Fajar juga dituntut karena tindakan tersebut dianggap telah merusak citra kepolisian secara keseluruhan. Sebagai seorang aparat penegak hukum, pelanggaran yang dilakukannya memberi contoh yang buruk bagi masyarakat.
Jaksa mengungkapkan bahwa tindakan Fajar mencoreng masa depan anak bangsa serta mencoreng wajah institusi kepolisian di mata masyarakat maupun internasional. Situasi ini menunjukkan betapa pentingnya integritas bagi seorang yang seharusnya menjadi pelindung hukum masyarakat.
Pasal yang Dikenakan dan Kewajiban Tambahan yang Harus Dipenuhi
Jaksa juga menginformasikan bahwa Fajar dijerat dengan berbagai pasal yang relevan. Tindakan keji tersebut melanggar Pasal 81 dan Pasal 82 Undang-Undang Perlindungan Anak, serta Pasal 6 dan Pasal 15 Undang-Undang tentang Kekerasan Seksual.
Selain itu, Fajar juga dilaporkan melanggar Pasal 27 dan Pasal 45 Undang-Undang tentang Informasi dan Transaksi Elektronik. Seiring dengan hukuman penjara, JPU juga menuntut denda sebesar lima miliar rupiah serta restitusi sebesar Rp359.162.000 kepada korban.
Persidangan ini dipimpin oleh ketua majelis hakim A. A. GD. Agung Parnata yang didampingi dua hakim lainnya. Sidang berlangsung tertutup, menunjukkan sensitivitas dari kasus ini yang melibatkan anak-anak.
Kronologi Kejadian yang Berujung pada Penangkapan Fajar
Kasus kekerasan seksual ini pertama kali terungkap oleh Polisi Federal Australia setelah video yang menunjukkan tindakan cabul Fajar terhadap anak berusia enam tahun beredar di situs porno asing. Temuan ini kemudian dilaporkan ke Divisi Hubungan Internasional Mabes Polri dan diteruskan ke Polda NTT.

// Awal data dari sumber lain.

(** * talk/base/physicalsocketserver.cc

    A shallow embedding of libjingle's physical socket server: the
    non-blocking socket wrapper [PhysicalSocket], the dispatcher registry of
    [PhysicalSocketServer] with its live iteration cursors, the POSIX and
    WIN32 [SocketDispatcher]s, the self-pipe [EventDispatcher] and the event
    classification of the POSIX [Wait] loop.

    Operating-system calls are oracles: the value a call returns (and the
    [errno] it leaves) is an argument of the function that makes the call.
    Signal emission is recorded in a trace, and the handlers connected to a
    signal are arbitrary functions on the emitting object. *)

From Stdlib Require Import ZArith List Bool Lia Sorted.
Import ListNotations.

Local Open Scope Z_scope.

(** ** Declarations taken from headers

    The translation unit includes talk/base/socket.h,
    talk/base/physicalsocketserver.h, talk/base/socketaddress.h,
    talk/base/winping.h and the system headers.  The constants, predicates and
    types it takes from them are the fields of [Headers]; what the code relies
    on about them is [HeadersOk]. *)

Class Headers : Type := {
  (* enum DispatcherEvent *)
  DE_READ : Z;
  DE_WRITE : Z;
  DE_CONNECT : Z;
  DE_CLOSE : Z;
  DE_ACCEPT : Z;
  (* socket API *)
  INVALID_SOCKET : Z;
  SOCKET_ERROR : Z;
  SOCK_STREAM : Z;
  SOCK_DGRAM : Z;
  (* errno values *)
  EWOULDBLOCK : Z;
  EALREADY : Z;
  ENOTCONN : Z;
  EINVAL : Z;
  EBADF : Z;
  ECONNRESET : Z;
  IsBlockingError : Z -> bool;
  (* the macro VERIFY of talk/base/common.h, as a function of the value of
     its argument *)
  VERIFY : bool -> bool;
  (* class SocketAddress *)
  SocketAddress : Type;
  IsUnresolved : SocketAddress -> bool;
  IsAny : SocketAddress -> bool;
  ip : SocketAddress -> Z
}.

Class HeadersOk (H : Headers) : Prop := {
  DE_READ_range : 0 < DE_READ < 256;
  DE_WRITE_range : 0 < DE_WRITE < 256;
  DE_CONNECT_range : 0 < DE_CONNECT < 256;
  DE_CLOSE_range : 0 < DE_CLOSE < 256;
  DE_ACCEPT_range : 0 < DE_ACCEPT < 256;
  DE_READ_WRITE : Z.land DE_READ DE_WRITE = 0;
  DE_READ_CONNECT : Z.land DE_READ DE_CONNECT = 0;
  DE_READ_CLOSE : Z.land DE_READ DE_CLOSE = 0;
  DE_READ_ACCEPT : Z.land DE_READ DE_ACCEPT = 0;
  DE_WRITE_CONNECT : Z.land DE_WRITE DE_CONNECT = 0;
  DE_WRITE_CLOSE : Z.land DE_WRITE DE_CLOSE = 0;
  DE_WRITE_ACCEPT : Z.land DE_WRITE DE_ACCEPT = 0;
  DE_CONNECT_CLOSE : Z.land DE_CONNECT DE_CLOSE = 0;
  DE_CONNECT_ACCEPT : Z.land DE_CONNECT DE_ACCEPT = 0;
  DE_CLOSE_ACCEPT : Z.land DE_CLOSE DE_ACCEPT = 0;
  SOCKET_ERROR_neg : SOCKET_ERROR < 0;
  SOCK_STREAM_DGRAM : SOCK_STREAM <> SOCK_DGRAM;
  (* VERIFY(x) has the value of x *)
  VERIFY_value : forall x, VERIFY x = x
}.

(** The values of a Linux build.  A [SocketAddress] is cut down to what the
    code asks of it: whether it is unresolved, and its IP, zero for the
    "any" address. *)
Definition linux_headers : Headers := {|
  DE_READ := 1;
  DE_WRITE := 2;
  DE_CONNECT := 4;
  DE_CLOSE := 8;
  DE_ACCEPT := 16;
  INVALID_SOCKET := -1;
  SOCKET_ERROR := -1;
  SOCK_STREAM := 1;
  SOCK_DGRAM := 2;
  EWOULDBLOCK := 11;
  EALREADY := 114;
  ENOTCONN := 107;
  EINVAL := 22;
  EBADF := 9;
  ECONNRESET := 104;
  IsBlockingError := fun e => (e =? 11) || (e =? 115);
  VERIFY := fun x => x;
  SocketAddress := (bool * Z)%type;
  IsUnresolved := fun a => fst a;
  IsAny := fun a => snd a =? 0;
  ip := fun a => snd a
|}.

(** ** Event masks

    [enabled_events_] is a [uint8]; the masks handed to the dispatchers are
    [uint32].  The tests are the code's [(ff & DE_X) != 0]. *)

Definition uint8 (x : Z) : Z := x mod 2 ^ 8.

Definition has_event (ff de : Z) : bool := negb (Z.land ff de =? 0).

(* enabled_events_ |= de *)
Definition enable_event (de ff : Z) : Z := uint8 (Z.lor ff de).

(* enabled_events_ &= ~de *)
Definition disable_event (de ff : Z) : Z := uint8 (Z.land ff (Z.lnot de)).

(** ** Signals

    An emission records the branch of [OnEvent] that made it, the signal
    and the value of [enabled_events_] at the moment the signal is emitted,
    before any connected slot runs.  The slots connected to the four signals
    are arbitrary: they change the emitting object [O] and the state [A] of
    the application. *)

Inductive Signal : Type :=
| SignalReadEvent | SignalWriteEvent | SignalConnectEvent
| SignalCloseEvent (err : Z).

Inductive Branch : Type :=
| on_DE_READ | on_DE_WRITE | on_DE_CONNECT | on_DE_ACCEPT | on_DE_CLOSE.

Record Emission : Type := {
  branch : Branch;
  signal : Signal;
  enabled_at_emission : Z
}.

Record Handlers (A O : Type) : Type := {
  read_slot : A -> O -> A * O;
  write_slot : A -> O -> A * O;
  connect_slot : A -> O -> A * O;
  close_slot : Z -> A -> O -> A * O
}.
Arguments read_slot {A O} _ _ _.
Arguments write_slot {A O} _ _ _.
Arguments connect_slot {A O} _ _ _.
Arguments close_slot {A O} _ _ _ _.

(* The position of a branch in the text of [OnEvent]. *)
Definition branch_rank (b : Branch) : nat :=
  match b with
  | on_DE_READ => 0
  | on_DE_WRITE => 1
  | on_DE_CONNECT => 2
  | on_DE_ACCEPT => 3
  | on_DE_CLOSE => 4
  end%nat.

(** ** PhysicalSocket *)

(** Modelled from the spec: the enumeration [ConnState] is declared in
    talk/base/socket.h, which is not part of the sources at hand; the spec
    gives it the three states CLOSED, CONNECTING and CONNECTED. *)
Inductive ConnState : Type := CS_CLOSED | CS_CONNECTING | CS_CONNECTED.

Definition ConnState_eqb (a b : ConnState) : bool :=
  match a, b with
  | CS_CLOSED, CS_CLOSED => true
  | CS_CONNECTING, CS_CONNECTING => true
  | CS_CONNECTED, CS_CONNECTED => true
  | _, _ => false
  end.

(* The member function a resolver's SignalWorkDone is connected to. *)
Inductive Slot : Type := OnResolveResult_slot.

Module PhysicalSocket.
Section WithHeaders.
Context {H : Headers}.

(** Modelled from the spec: the class [AsyncResolver] is declared in
    talk/base/nethelpers.h, which is not part of the sources at hand; the
    spec gives it [set_address], [start] and a completion notification.  The
    record keeps what [Connect] does with the resolver it creates: the
    address set, the slot connected to [SignalWorkDone], and whether it was
    started. *)
Record AsyncResolver : Type := {
  address : SocketAddress;
  SignalWorkDone : option Slot;
  started : bool
}.

Record t : Type := {
  s_ : Z;
  enabled_events_ : Z;
  udp_ : bool;
  error_ : Z;
  state_ : ConnState;
  resolver_ : option AsyncResolver
}.

Definition set_s (v : Z) (k : t) : t :=
  {| s_ := v; enabled_events_ := enabled_events_ k; udp_ := udp_ k;
     error_ := error_ k; state_ := state_ k; resolver_ := resolver_ k |}.

Definition set_enabled_events (v : Z) (k : t) : t :=
  {| s_ := s_ k; enabled_events_ := v; udp_ := udp_ k;
     error_ := error_ k; state_ := state_ k; resolver_ := resolver_ k |}.

Definition set_udp (v : bool) (k : t) : t :=
  {| s_ := s_ k; enabled_events_ := enabled_events_ k; udp_ := v;
     error_ := error_ k; state_ := state_ k; resolver_ := resolver_ k |}.

Definition set_error (v : Z) (k : t) : t :=
  {| s_ := s_ k; enabled_events_ := enabled_events_ k; udp_ := udp_ k;
     error_ := v; state_ := state_ k; resolver_ := resolver_ k |}.

Definition set_state (v : ConnState) (k : t) : t :=
  {| s_ := s_ k; enabled_events_ := enabled_events_ k; udp_ := udp_ k;
     error_ := error_ k; state_ := v; resolver_ := resolver_ k |}.

Definition set_resolver (v : option AsyncResolver) (k : t) : t :=
  {| s_ := s_ k; enabled_events_ := enabled_events_ k; udp_ := udp_ k;
     error_ := error_ k; state_ := state_ k; resolver_ := v |}.

(* error_ = LAST_SYSTEM_ERROR *)
Definition UpdateLastError (last_system_error : Z) (k : t) : t :=
  set_error last_system_error k.

Definition SetError (error : Z) (k : t) : t := set_error error k.

(** The constructor.  [udp_] is not initialised when no handle is given:
    [udp0] is the indeterminate value it then holds.  With a handle,
    [so_type] is what [getsockopt(SO_TYPE)] stores in [type]. *)
Definition new (s : Z) (so_type : Z) (udp0 : bool) : t :=
  let k := {| s_ := s; enabled_events_ := 0; udp_ := udp0; error_ := 0;
              state_ := if s =? INVALID_SOCKET then CS_CLOSED
                        else CS_CONNECTED;
              resolver_ := None |} in
  if negb (s_ k =? INVALID_SOCKET) then
    set_udp (SOCK_DGRAM =? so_type)
      (set_enabled_events (uint8 (Z.lor DE_READ DE_WRITE)) k)
  else k.

(** [Close]: [closesocket_ret] and [closesocket_errno] are the result of
    [::closesocket] and the error it leaves. *)
Definition Close (closesocket_ret closesocket_errno : Z) (k : t) : Z * t :=
  if s_ k =? INVALID_SOCKET then (0, k)
  else
    let err := closesocket_ret in
    let k := UpdateLastError closesocket_errno k in
    let k := set_s INVALID_SOCKET k in
    let k := set_state CS_CLOSED k in
    let k := set_enabled_events 0 k in
    let k := match resolver_ k with
             | Some _ => set_resolver None k   (* Destroy(false) *)
             | None => k
             end in
    (err, k).

(** The operating system's answers to one call of [Create]: to the
    [closesocket] of the implicit [Close] and to [::socket]. *)
Record CreateOS : Type := {
  closesocket_ret : Z;
  closesocket_errno : Z;
  socket_ret : Z;
  socket_errno : Z
}.

(* The body of [Create] after its call of the virtual [Close]. *)
Definition Create_socket (os : CreateOS) (type : Z) (k : t) : bool * t :=
  let k := set_s (socket_ret os) k in
  let k := set_udp (SOCK_DGRAM =? type) k in
  let k := UpdateLastError (socket_errno os) k in
  let k := if udp_ k
           then set_enabled_events (uint8 (Z.lor DE_READ DE_WRITE)) k
           else k in
  (negb (s_ k =? INVALID_SOCKET), k).

Definition Create (os : CreateOS) (type : Z) (k : t) : bool * t :=
  let k := snd (Close (closesocket_ret os) (closesocket_errno os) k) in
  Create_socket os type k.

(** [DoConnect]: [connect_ret] and [connect_errno] come from [::connect]. *)
Definition DoConnect (connect_ret connect_errno : Z) (k : t) : Z * t :=
  let err := connect_ret in
  let k := UpdateLastError connect_errno k in
  if err =? 0 then
    let k := set_state CS_CONNECTED k in
    (0, set_enabled_events
          (enable_event (Z.lor DE_READ DE_WRITE) (enabled_events_ k)) k)
  else if IsBlockingError (error_ k) then
    let k := set_state CS_CONNECTING k in
    let k := set_enabled_events
               (enable_event DE_CONNECT (enabled_events_ k)) k in
    (0, set_enabled_events
          (enable_event (Z.lor DE_READ DE_WRITE) (enabled_events_ k)) k)
  else (SOCKET_ERROR, k).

Hasil penyelidikan mengungkapkan bahwa kekerasan seksual tersebut terjadi pada 11 Juni 2024 di Hotel Kristal, Kupang. Kasus ini terus berlanjut selama beberapa bulan hingga Januari 2025, dengan skenario serupa yang berlangsung di hotel-hotel lainnya.

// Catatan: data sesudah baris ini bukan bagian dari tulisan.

(** * CLRParser: a shallow embedding of the CLR(1) table generator

    The development follows [src/lib/clr-parser.ts] and its sibling copy
    [src/unnamed/part_001] (the copy that also holds [parseString]).

    JavaScript strings are sequences of UTF-16 code units; they are modelled
    as lists of [N].  A [Set<string>] is iterated in insertion order by the
    source, so it is modelled as a duplicate-free list.  Plain objects used
    as dictionaries are [gmap]s keyed by property name, together with the
    property names every object inherits from [Object.prototype]. *)

From Stdlib Require Import List NArith Arith Bool Lia String Ascii.
From Stdlib Require Import DecimalString DecimalNat.
From stdpp Require Import gmap.
Import ListNotations.

Local Open Scope N_scope.
Local Open Scope nat_scope.
Local Open Scope list_scope.

(** ** JavaScript strings *)

Module Js.

Definition jsstring := list N.

(** An ASCII literal as a sequence of code units. *)
Definition js (s : string) : jsstring :=
  List.map N_of_ascii (list_ascii_of_string s).

Definition nl : jsstring := [10%N].          (* "\n" *)
Definition eps : jsstring := [949%N].        (* "ε", U+03B5 *)
Definition bullet : jsstring := [8226%N].    (* "•", U+2022 *)
Definition dollar : jsstring := [36%N].      (* "$" *)

Fixpoint streq (a b : jsstring) : bool :=
  match a, b with
  | [], [] => true
  | x :: a', y :: b' => N.eqb x y && streq a' b'
  | _, _ => false
  end.

(** [Array.prototype.includes] on an array of strings. *)
Definition includes (x : jsstring) (l : list jsstring) : bool :=
  existsb (streq x) l.

(** [Set.prototype.add]: insertion order is kept, duplicates are dropped. *)
Definition setAdd (x : jsstring) (s : list jsstring) : list jsstring :=
  if includes x s then s else s ++ [x].
(** ** Definitions used to state the properties of a run of frames *)

(** The context is as [createSyncObjects] and [Draw] leave it: the current
    slot is one of the [F] slots and every slot has a fence. *)
Definition well_formed (F : nat) (ctx : GraphicsContext) : Prop :=
  (currentFrame ctx < F)%nat
  /\ length (inFlightFences ctx) = F
  /\ Forall (fun f => f <> VK_NULL_HANDLE) (inFlightFences ctx).

(** The fence waits of a trace: slot, and whether the fence was pending,
    that is named by a submission and not waited on since. *)
Fixpoint waits (es : list Event) : list (nat * bool) :=
  match es with
  | [] => []
  | EvWaitForFences slot blocked :: es => (slot, blocked) :: waits es
  | _ :: es => waits es
  end.

(** The driver hands out an image: [imageIndex] is one it has stored. *)
Definition image_acquired (drv : Driver) : Prop :=
  vkAcquireNextImageKHR drv = VK_SUCCESS \/ vkAcquireNextImageKHR drv = VK_SUBOPTIMAL_KHR.

(** The driver lets the frame through and asks for no new swapchain: it
    hands out an image, recording and submission succeed and presentation
    returns success. *)
Definition frame_succeeds (drv : Driver) : Prop :=
  image_acquired drv
  /\ vkBeginCommandBuffer drv = VK_SUCCESS
  /\ vkEndCommandBuffer drv = VK_SUCCESS
  /\ vkQueueSubmit drv = VK_SUCCESS
  /\ vkQueuePresentKHR drv = VK_SUCCESS.

(** Every fence that the trace waits on or resets is the one of [slot]. *)
Definition fences_of_slot (slot : nat) (es : list Event) : Prop :=
  Forall (fun e => match e with
                   | EvWaitForFences s _ | EvResetFences s => s = slot
                   | _ => True
                   end) es.

(** The fences after [k] frames that all went through with no recreation
    of the swapchain, starting from signaled fences and slot 0. *)
Definition fences_after (F k : nat) : list Fence :=
  map (fun j => if (j <? k)%nat then Pending else Signaled) (seq 0 F).

(** ** Definitions used to state the properties *)

Definition ideal_format : VkSurfaceFormatKHR :=
  {| format := VK_FORMAT_B8G8R8A8_SRGB; colorSpace := VK_COLOR_SPACE_SRGB_NONLINEAR_KHR |}.

(** [r] is [v] brought into the range from [lo] to [hi]. *)
Definition clamped (v lo hi r : Z) : Prop :=
  lo <= r <= hi /\ (lo <= v <= hi -> r = v) /\ (v < lo -> r = lo) /\ (hi < v -> r = hi).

Anak berusia enam tahun yang menjadi korban dibawa oleh seorang wanita berinisial SHDR, yang juga terlibat sebagai korban dalam kasus ini. Wanita tersebut mendapat imbalan finansial dari Fajar karena membawa anak tersebut untuk diperlakukan dengan keji.

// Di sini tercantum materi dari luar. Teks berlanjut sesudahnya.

(** * Utils::ProcessArgs and Utils::QtcProcess (src/libs/utils/qtcprocess.cpp)

    A shallow embedding of the command-line lexers, the argument quoter,
    the argument iterator, the macro expander and the synchronous process
    bookkeeping of Qt Creator's [qtcprocess.cpp], with the properties the
    specification states about them.

    Representation.  A [QChar] is its UTF-16 code unit, a [QString] the
    list of its code units; C++ [int]s are [Z].  A read-only cursor
    [args.unicode()[pos++]] is the remaining input of the scan; code that
    edits the string under the cursor keeps the string and the index. *)

From Stdlib Require Import ZArith List Bool Lia String Ascii.
Import ListNotations.
Local Open Scope Z_scope.

(** ** Characters and strings *)

Definition QChar := Z.
Definition QString := list QChar.
Definition QStringList := list QString.

Definition QLatin1Char (a : ascii) : QChar := Z.of_N (N_of_ascii a).

Fixpoint QLatin1String (s : string) : QString :=
  match s with
  | EmptyString => []
  | String a r => QLatin1Char a :: QLatin1String r
  end.

(** The characters the lexers test for, by code unit. *)
Definition ch_tab : QChar := 9.
Definition ch_lf : QChar := 10.
Definition ch_cr : QChar := 13.
Definition ch_space : QChar := 32.
Definition ch_dquote : QChar := 34.
Definition ch_dollar : QChar := 36.
Definition ch_percent : QChar := 37.
Definition ch_squote : QChar := 39.
Definition ch_lparen : QChar := 40.
Definition ch_rparen : QChar := 41.
Definition ch_slash : QChar := 47.
Definition ch_at : QChar := 64.
Definition ch_bslash : QChar := 92.
Definition ch_caret : QChar := 94.
Definition ch_uscore : QChar := 95.
Definition ch_btick : QChar := 96.
Definition ch_lbrace : QChar := 123.
Definition ch_rbrace : QChar := 125.
Definition ch_tilde : QChar := 126.

Definition INT_MAX : Z := 2147483647.

(** [str.unicode()[p]]: the data of a QString is followed by a
    terminating zero, which is what a read at [p = length] yields. *)
Definition unicodeAt (s : QString) (p : Z) : QChar :=
  if p <? 0 then 0 else nth (Z.to_nat p) s 0.

Definition qlength (s : QString) : Z := Z.of_nat (List.length s).

(** [QString::mid(pos, n)], [left(n)], [insert], [remove], [replace(pos, n, after)]
    for in-range arguments. *)
Definition mid (s : QString) (pos n : Z) : QString :=
  firstn (Z.to_nat n) (skipn (Z.to_nat pos) s).

Definition midFrom (s : QString) (pos : Z) : QString := skipn (Z.to_nat pos) s.

Definition left (s : QString) (n : Z) : QString := firstn (Z.to_nat n) s.

Definition insertAt (s : QString) (pos : Z) (t : QString) : QString :=
  firstn (Z.to_nat pos) s ++ t ++ skipn (Z.to_nat pos) s.

Definition removeAt (s : QString) (pos n : Z) : QString :=
  firstn (Z.to_nat pos) s ++ skipn (Z.to_nat (pos + n)) s.

Definition replaceAt (s : QString) (pos n : Z) (after : QString) : QString :=
  firstn (Z.to_nat pos) s ++ after ++ skipn (Z.to_nat (pos + n)) s.

(** [QString::indexOf(c, from)]: -1 when there is none. *)
Fixpoint indexOfFrom (c : QChar) (s : QString) (i : Z) : Z :=
  match s with
  | [] => -1
  | x :: r => if x =? c then i else indexOfFrom c r (i + 1)
  end.

Definition indexOf (c : QChar) (s : QString) (from : Z) : Z :=
  indexOfFrom c (midFrom s from) from.

(** The string [s] has no character [c]. *)
Definition lacks (c : QChar) (s : QString) : bool := forallb (fun x => negb (x =? c)) s.

(** [QString::lastIndexOf(c)]: -1 when there is none. *)
Fixpoint lastIndexOfFrom (c : QChar) (s : QString) (i : Z) (found : Z) : Z :=
  match s with
  | [] => found
  | x :: r => lastIndexOfFrom c r (i + 1) (if x =? c then i else found)
  end.

Definition lastIndexOf (c : QChar) (s : QString) : Z := lastIndexOfFrom c s 0 (-1).

(** [QString::replace(QChar before, const QString &after)]. *)
Definition replaceChar (before : QChar) (after : QString) (s : QString) : QString :=
  flat_map (fun x => if x =? before then after else [x]) s.

(** The 128-bit tables [static const uchar iqm[16]] and their lookup
    [(c < sizeof(iqm) * 8) && (iqm[c / 8] & (1 << (c & 7)))]; the
    character is unsigned. *)
Definition iqmLookup (iqm : list Z) (c : Z) : bool :=
  (0 <=? c) && (c <? Z.of_nat (List.length iqm) * 8)
  && negb (Z.land (nth (Z.to_nat (c / 8)) iqm 0) (Z.shiftl 1 (Z.land c 7)) =? 0).

(** ** QtcProcess::normalizeNewlines *)

(** [std::unique(first, last, pred)]: [kept] is [*result], the list is
    what [first] still has to visit; an element equivalent to the kept
    one is dropped.  The elements up to the returned iterator are the
    result, [res.chop] cuts the rest off. *)
Fixpoint unique_from {A} (p : A -> A -> bool) (kept : A) (l : list A) : list A :=
  match l with
  | [] => [kept]
  | x :: r => if p kept x then unique_from p kept r else kept :: unique_from p x r
  end.

Definition std_unique {A} (p : A -> A -> bool) (l : list A) : list A :=
  match l with
  | [] => []
  | x :: r => unique_from p x r
  end.

(** [res.replace("\r\n", "\n")]: occurrences are found left to right and
    do not overlap. *)
Fixpoint replaceCrLf (s : QString) : QString :=
  match s with
  | [] => []
  | c :: t =>
      match t with
      | d :: r => if (c =? ch_cr) && (d =? ch_lf) then ch_lf :: replaceCrLf r
                  else c :: replaceCrLf t
      | [] => [c]
      end
  end.

Definition normalizeNewlines (text : QString) : QString :=
  let res := std_unique (fun c1 c2 => (c1 =? ch_cr) && (c2 =? ch_cr)) text in
  replaceCrLf res.

(** The two passes in the words of the specification: a carriage return
    that is followed by another one is dropped; then a carriage return
    that is followed by a line feed is dropped. *)
Fixpoint collapseCrRuns (s : QString) : QString :=
  match s with
  | [] => []
  | c :: t => if (c =? ch_cr) && (hd 0 t =? ch_cr) then collapseCrRuns t
              else c :: collapseCrRuns t
  end.

Fixpoint dropCrBeforeLf (s : QString) : QString :=
  match s with
  | [] => []
  | c :: t => if (c =? ch_cr) && (hd 0 t =? ch_lf) then dropCrBeforeLf t
              else c :: dropCrBeforeLf t
  end.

Konsekuensi Etis dan Hukum bagi Fajar Widyadharma dan Rekan
Pada tingkat etik, Fajar telah dipecat dari dinas kepolisian melalui putusan Komisi Kode Etik Polri. Ia dikenakan sanksi Pemberhentian Tidak dengan Hormat (PTDH), yang menunjukkan betapa seriusnya pelanggaran yang dilakukannya.
Walaupun Fajar mengajukan banding atas keputusan pemecatan tersebut, bandingnya ditolak oleh pihak terkait. Hal ini menegaskan bahwa tindakan Fajar tidak dapat dimaafkan dan harus dihadapi dengan konsekuensi hukum yang berat.
Kasus seperti ini menjadi pengingat bagi kita semua tentang pentingnya memberi perlindungan kepada anak-anak serta keharusan bagi aparat penegak hukum untuk menjunjung tinggi etika dan integritas. Kejadian buruk ini menimbulkan efek jera dan pentingnya penegakan hukum yang tegas untuk menjaga martabat institusi kepolisian.